WORK TO COMPLETE
Locate every line below that contains the word "induction" and copy it.

RECORDS FOR THE EXERCISE
----------
(* ===== verification/Render.v ===== *)
(** * Render: the deck list and the card list

    Models [updateDecksList] (lines 93-126), [updateCardsList]
    (lines 210-236) and [getDeckCardCount] (lines 472-474) of
    [src/web/js/script.js].  A rendered list is a view model: the
    placeholder the code writes for an empty list, or one row per entity
    with every value the template substitutes (the escaped texts, the
    argument of each [onclick] handler, the statistics); [Markup] writes
    the markup around them.

    [updateDecksList] calls [escapeHtml(deck.description, ...)] on the raw
    description: a [null] description makes [unsafe.replace] throw a
    [TypeError] in the middle of the [forEach], after the rows of the
    earlier decks were appended.  [render_rows] returns those rows and the
    error.  The second argument ['Нет описания'] is ignored by
    [escapeHtml]. *)

From S2P Require Import Prelude Schedule Escape Api.
Local Open Scope string_scope.

Module Render.
Import Schedule Escape Api.

(** One [.deck-item] of [updateDecksList], lines 110-123. *)
Record deck_row := mkDeckRow {
  row_name : string;
  row_select_arg : string;
  row_delete_arg : string;
  row_description : string;
  row_created : string;
  row_count : nat
}.

(** One [.card-item] of [updateCardsList], lines 222-233. *)
Record card_row := mkCardRow {
  row_question : string;
  row_answer : string;
  row_repetitions : Z;
  row_interval : Z;
  row_next_review : string;
  row_delete_card_arg : string
}.

(** The content of [#decksList] and [#cardsList]. *)
Inductive list_view (R : Type) :=
  | EmptyPlaceholder
  | Rows (rows : list R).
Arguments EmptyPlaceholder {R}.
Arguments Rows {R} rows.

(** The message of the [TypeError] [null.replace(...)] raises. *)
Definition null_replace_message : string :=
  "Cannot read properties of null (reading 'replace')".

(** [escapeHtml] on a value that may be [null]. *)
Definition escapeHtml_nullable (v : option string) : completion string :=
  match v with
  | Some s => Normal (escapeHtml s)
  | None => Throw (TypeError null_replace_message)
  end.

(** [getDeckCardCount(deckId)]: counts the loaded [cards] (those of the
    selected deck only) whose [deckId] is strictly equal to the argument. *)
Definition getDeckCardCount (cards : list card) (id : js_id) : nat :=
  length (filter (fun c => deckId c = id) cards).

(** [value || 0] on a counter that may be [null] or missing. *)
Definition or_zero (n : option Z) : Z :=
  match n with
  | Some k => k
  | None => 0
  end.

(** The row of one deck; [localeDate] is
    [new Date(t).toLocaleDateString()] of the browser. *)
Definition render_deck (localeDate : Z -> string) (cards : list card) (d : deck)
    : completion deck_row :=
  match escapeHtml_nullable (description d) with
  | Throw e => Throw e
  | Normal desc =>
      Normal (mkDeckRow (escapeHtml (name d)) (id_text (deck_id d)) (id_text (deck_id d))
                desc (localeDate (createdAt d)) (getDeckCardCount cards (deck_id d)))
  end.

(** The row of one card. *)
Definition render_card (now : Z) (c : card) : card_row :=
  mkCardRow (escapeHtml (question c)) (escapeHtml (answer c))
    (or_zero (repetitionCount c)) (or_zero (interval c))
    (formatNextReviewDate now (nextReviewDate c)) (id_text (card_id c)).

(** [forEach] appending one row per element; a throw stops the loop and
    keeps the rows already appended. *)
Fixpoint render_rows {A R} (f : A -> completion R) (l : list A)
    : list R * option js_error :=
  match l with
  | [] => ([], None)
  | x :: l' =>
      match f x with
      | Throw e => ([], Some e)
      | Normal r => let '(rs, err) := render_rows f l' in (r :: rs, err)
      end
  end.

(** [updateDecksList()]: the new content of [#decksList], and the error it
    throws, if any. *)
Definition updateDecksList (localeDate : Z -> string) (decks : list deck)
    (cards : list card) : list_view deck_row * option js_error :=
  match decks with
  | [] => (EmptyPlaceholder, None)
  | _ =>
      let '(rows, err) := render_rows (render_deck localeDate cards) decks in
      (Rows rows, err)
  end.

(** The rows of a rendered card list. *)
Definition rows_of_cards (v : list_view card_row) : list card_row :=
  match v with
  | Rows rs => rs
  | EmptyPlaceholder => []
  end.

(** [updateCardsList()]: the new content of [#cardsList]. *)
Definition updateCardsList (now : Z) (cards : list card) : list_view card_row :=
  match cards with
  | [] => EmptyPlaceholder
  | _ => Rows (render_card now <$> cards)
  end.

(** ** Lemmas *)

Lemma render_rows_ok {A R} (f : A -> completion R) l :
  Forall (fun x => exists r, f x = Normal r) l -> snd (render_rows f l) = None.
Proof.
  induction 1 as [|x l [r Hr] _ IH]; simpl; [done|].
  rewrite Hr. destruct (render_rows f l). done.
Qed.

Lemma render_rows_stops {A R} (f : A -> completion R) l1 x l2 err :
  Forall (fun y => exists r, f y = Normal r) l1 -> f x = Throw err ->
  snd (render_rows f (l1 ++ x :: l2)) = Some err.
Proof.
  intros Hl1 Hx. induction Hl1 as [|y l [r Hr] _ IH]; simpl; [by rewrite Hx|].
  rewrite Hr. destruct (render_rows f (l ++ x :: l2)). done.
Qed.

Lemma render_rows_throws {A R} (f : A -> completion R) l :
  (exists x err, x ∈ l /\ f x = Throw err) -> exists err, snd (render_rows f l) = Some err.
Proof.
  intros (x & err & Hx & Hf). induction l as [|y l IH]; [set_solver|]. simpl.
  destruct (f y) as [r|e] eqn:Hy; [|by eexists].
  apply elem_of_cons in Hx as [->|Hx]; [congruence|].
  destruct (IH Hx) as [e He]. destruct (render_rows f l). by eexists.
Qed.

(** [updateDecksList] throws when some deck has a [null] description. *)
Lemma updateDecksList_throws lD ds cs :
  (exists d, d ∈ ds /\ description d = None) ->
  exists err, snd (updateDecksList lD ds cs) = Some err.
Proof.
  intros (d & Hd & Hnull). unfold updateDecksList. destruct ds as [|d0 ds']; [set_solver|].
  destruct (render_rows_throws (render_deck lD cs) (d0 :: ds')) as [err Herr].
  { exists d, (TypeError null_replace_message). unfold render_deck. by rewrite Hnull. }
  destruct (render_rows (render_deck lD cs) (d0 :: ds')). by eexists.
Qed.

Lemma render_deck_ok lD cs d :
  is_Some (description d) -> exists r, render_deck lD cs d = Normal r.
Proof. intros [desc Hd]. unfold render_deck. rewrite Hd. by eexists. Qed.

(** [updateDecksList] throws nothing when every deck has a description. *)
Lemma updateDecksList_ok lD ds cs :
  Forall (fun d => is_Some (description d)) ds -> snd (updateDecksList lD ds cs) = None.
Proof.
  intros Hds. unfold updateDecksList. destruct ds as [|d ds']; [done|].
  pose proof (render_rows_ok (render_deck lD cs) (d :: ds')) as H.
  destruct (render_rows (render_deck lD cs) (d :: ds')). apply H.
  eapply Forall_impl; [exact Hds|]. intros x. apply render_deck_ok.
Qed.

Lemma rows_of_updateCardsList now cs :
  rows_of_cards (updateCardsList now cs) = render_card now <$> cs.
Proof. by destruct cs. Qed.

(** ** Properties *)

(** C21: the deck list never shows the placeholder 'Нет
    описания': an empty description renders as the empty text, and a
    [null] description makes the row throw a [TypeError]. *)
Theorem render_deck_description lD cs d :
  (description d = Some "" ->
     exists r, render_deck lD cs d = Normal r /\ row_description r = "") /\
  (description d = None -> render_deck lD cs d = Throw (TypeError null_replace_message)).
Proof.
  unfold render_deck. split; intros Hd; rewrite Hd; [|done].
  by eexists.
Qed.

Lemma render_deck_description_witness :
  description (mkDeck (IdStr "1") "Spanish" (Some "") 0) = Some "" /\
  exists r, render_deck (fun _ => "1/1/1970") [] (mkDeck (IdStr "1") "Spanish" (Some "") 0)
              = Normal r /\ row_description r = "".
Proof.
  split; [reflexivity|].
  apply (proj1 (render_deck_description (fun _ => "1/1/1970") []
                  (mkDeck (IdStr "1") "Spanish" (Some "") 0))).
  reflexivity.
Defined.

(** Every question and answer the card list shows is escaped
    text; so is every deck name of the deck list. *)
Theorem rendered_text_escaped now lD cs ds :
  (forall r, r ∈ rows_of_cards (updateCardsList now cs) ->
     escaped (row_question r) /\ escaped (row_answer r)) /\
  (forall r, r ∈ fst (render_rows (render_deck lD cs) ds) -> escaped (row_name r)).
Proof.
  split.
  - intros r. rewrite rows_of_updateCardsList.
    intros Hr. apply list_elem_of_fmap_1 in Hr as (c' & -> & _). simpl.
    split; apply escapeHtml_escaped.
  - induction ds as [|d ds IH]; simpl; [set_solver|].
    unfold render_deck at 1. destruct (escapeHtml_nullable (description d)); simpl;
      [|set_solver].
    destruct (render_rows (render_deck lD cs) ds) as [rows err] eqn:Hrows. simpl in *.
    intros r [->|Hr]%elem_of_cons; [apply escapeHtml_escaped|by apply IH].
Qed.

End Render.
----------
WRITTEN RESPONSE
  induction 1 as [|x l [r Hr] _ IH]; simpl; [done|].
  intros Hl1 Hx. induction Hl1 as [|y l [r Hr] _ IH]; simpl; [by rewrite Hx|].
  intros (x & err & Hx & Hf). induction l as [|y l IH]; [set_solver|]. simpl.
  - induction ds as [|d ds IH]; simpl; [set_solver|].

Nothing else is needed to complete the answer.